# WTB

Automatic classification of birds for this project : http://www.cabane-oiseaux.org/

## Data cooking
First, prepare the data : we need a train dataset and a validation dataset.
We use the Keras ImageDataGenerator that can build a training set from directories containing images.
Each sub directory must contains a category of bird : Keras will associate each one to a category in the model.

In [61]:
IMG_ROWS = 150
IMG_COLS = 150
EPOCHS = 10
BATCH_SIZE = 32
NUM_OF_TRAIN_SAMPLES = 3000
NUM_OF_TEST_SAMPLES = 600
DIR = '/home/kvjw3322/Documents/Prez/WTB/images'

In [56]:
from PIL import Image
import keras
from keras.preprocessing.image import ImageDataGenerator, load_img, img_to_array, array_to_img
from keras.callbacks import ModelCheckpoint
import os
import numpy as np

# Generator for train
train_image_generator = ImageDataGenerator()
train_iterator = train_image_generator.flow_from_directory(
    os.path.join(DIR, 'train'), # Root directory
    target_size=(IMG_ROWS, IMG_COLS), # Images will be processed to this size
    batch_size=BATCH_SIZE, # How many images are processed at the same time ?
    class_mode='categorical') # Each subdir is a category

# Generator for validation
valid_image_generator = ImageDataGenerator()
valid_iterator = valid_image_generator.flow_from_directory(
    os.path.join(DIR, 'validation'),
    target_size=(IMG_ROWS, IMG_COLS), # Images will be processed to this size
    batch_size=BATCH_SIZE, # How many images are processed at the same time ?
    class_mode='categorical')

# Number of classes
NUM_OF_CLASSES = len(train_iterator.class_indices)

Found 2728 images belonging to 6 classes.
Found 304 images belonging to 6 classes.


# Prepare human readable predictions

In [57]:
# Map a prediction indice to a label
mapper = { v:k for k,v in train_iterator.class_indices.items()}

def get_human_prediction(model, input_picture_array):
     return mapper.get([ idx[0] for idx, item in np.ndenumerate(model.predict(input_picture_array)[0]) if item == 1.0 ][0])

## RNN : layer by layer
We build the RNN, adding layers one by one

- Conv2D : The input_shape is 150,150 to match the images size.

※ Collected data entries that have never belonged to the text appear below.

Lemma filter_all {A} (P : A → Prop) `{∀ x, Decision (P x)} (l : list A) :
  Forall P l → filter P l = l.
Proof.
  induction 1 as [|x l Hx Hl IH]; [done|].
  by rewrite filter_cons_True, IH.
Qed.

Lemma filter_none {A} (P : A → Prop) `{∀ x, Decision (P x)} (l : list A) :
  Forall (λ x, ¬ P x) l → filter P l = [].
Proof.
  induction 1 as [|x l Hx Hl IH]; [done|].
  by rewrite filter_cons_False.
Qed.

(** From any cursor position the loop yields exactly the rows of the
    window beyond the cursor, whatever the (non-zero) batch size. *)
Lemma stream_from_sorted siteId startTime endTime batchSize t lastId :
  StronglySorted id_lt (rows t) → batchSize ≠ 0 →
  stream_from siteId startTime endTime batchSize t lastId
  = filter (λ r, in_window siteId startTime endTime r ∧ lastId < id r) (rows t).
Proof.
  intros Hs Hbs.
  funelim (stream_from siteId startTime endTime batchSize t lastId).
  - clear Heqcall H. unfold select_batch in e.
    apply sql_limit_nil in e; [|done].
    rewrite order_by_id_sorted in e by by apply StronglySorted_filter.
    done.
  - clear Heqcall H0. rewrite H by done. clear H.
    set (L := filter (λ r, in_window siteId startTime endTime r ∧ lastId < id r)
                     (rows t)).
    assert (StronglySorted id_lt L) as HL by by apply StronglySorted_filter.
    unfold select_batch in Hb. fold L in Hb.
    rewrite order_by_id_sorted in Hb by done.
    destruct (sql_limit_prefix batchSize L) as [rest Hrest].
    rewrite Hb in Hrest.
    destruct (last (r :: batch)) as [x|] eqn:Hx; [|by apply last_None in Hx].
    rewrite (advance_last _ _ x Hx).
    assert (x ∈ L) as HxL.
    { rewrite Hrest. apply elem_of_app. left. by apply last_Some_elem_of. }
    assert (lastId < id x) as Hlx.
    { apply list_elem_of_filter in HxL as [[_ ?] _]. done. }
    rewrite (list_filter_iff _ (λ r, id x < id r ∧
       (in_window siteId startTime endTime r ∧ lastId < id r)))
      by (intros; intuition lia).
    rewrite <-list_filter_filter. fold L.
    rewrite Hrest in HL |- *.
    pose proof HL as (Hcross & Hbatch & _)%StronglySorted_app.
    rewrite filter_app.
    rewrite filter_none, filter_all; [done| |].
    + apply Forall_forall. intros y Hy.
      apply (Hcross x y); [by apply last_Some_elem_of|done].
    + apply Forall_forall. intros y Hy.
      pose proof (sorted_last_max _ x y Hbatch Hx Hy). lia.
Qed.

The last dimension is '3' because each pixel is represented by 3 values (RGB). For grayscale images, this parameter would have been '1' (one value to store the grey level). We choose to use 32 filters (or feature maps) : all the filters are appyed to the source image at the same time. The convolution layer "learn" the values of each filter (as synaptic coefficients are in a Dense hidden layer). The kernel_size is the matrix size of the filter
- MaxPooling2D : The subsampling layer get the best value (max with maxpooling) of a set of x pixels. This set comes from a sub matrix of "pool_size"

In [58]:
from keras.layers import Conv2D, Convolution2D, MaxPooling2D, Flatten, Dropout, Dense
from keras.models import Model, Sequential

model = Sequential() 
model.add(Conv2D(filters=32, input_shape=(IMG_ROWS, IMG_COLS, 3), kernel_size=(3,3)))
model.add(MaxPooling2D(pool_size=(2,2)))

model.add(Dropout(0.25))

# Transform the output matrix into a vector for the Dense layer
model.add(Flatten())
model.add(Dense(1024, activation="relu"))
model.add(Dense(NUM_OF_CLASSES, activation="softmax"))

## Let's learn !
It's time to make our network learn : we compile it (as Keras ask us to), and run the learning from our data.

In [59]:
# This Keras Callbak saves the best model according to the accuracy metric
filepath="data/bestmodel-{epoch:02d}-{val_acc:.2f}.hdf5"
checkpoint = ModelCheckpoint(filepath, monitor='val_acc', verbose=1, save_best_only=True, mode='max')

In [60]:
model.compile(optimizer='adam', loss='categorical_crossentropy', metrics=['accuracy'])
model.fit_generator(generator=train_iterator, 
                    steps_per_epoch=NUM_OF_TRAIN_SAMPLES // BATCH_SIZE,
                    epochs=EPOCHS,
                    validation_data=valid_iterator,
                    validation_steps=NUM_OF_TEST_SAMPLES // BATCH_SIZE,
                    callbacks=[checkpoint])

Epoch 1/1

Epoch 00001: val_acc improved from -inf to 0.50893, saving model to data/bestmodel-01-0.51.hdf5


<keras.callbacks.History at 0x7fa0e04b3c88>

# Model unit validation
Let's get a model prediction from a given picture

In [6]:
# Load model from disk
# model.load_weights("/home/kvjw3322/Documents/Prez/WTB/data/bestmodel-25-0.55.hdf5")

In [62]:
picture_path = '/home/kvjw3322/Documents/Prez/WTB/images/train/mesange bleu/01-20160116_092159-00.jpg'
#picture_path = '/home/kvjw3322/Documents/Prez/WTB/images/rouge gorge/01-20160116_094045-00.jpg'

picture = Image.open(picture_path)
picture = picture.resize(size=(150,150))
picture_array = img_to_array(img=picture)
picture_array = np.expand_dims(picture_array, axis=0)
get_human_prediction(model, picture_array)

'rouge gorge'

In [63]:
from sklearn.metrics import confusion_matrix, classification_report

In [71]:
# Y_pred = model.predict_generator(valid_iterator, NUM_OF_TEST_SAMPLES // BATCH_SIZE+1)
# y_pred = np.argmax(Y_pred, axis=1)
# print('Confusion Matrix')
# print(confusion_matrix(valid_iterator.classes, y_pred))
# print('Classification Report')
# target_names = train_iterator.class_indices.keys()
# print(classification_report(valid_iterator.classes, y_pred, target_names=target_names))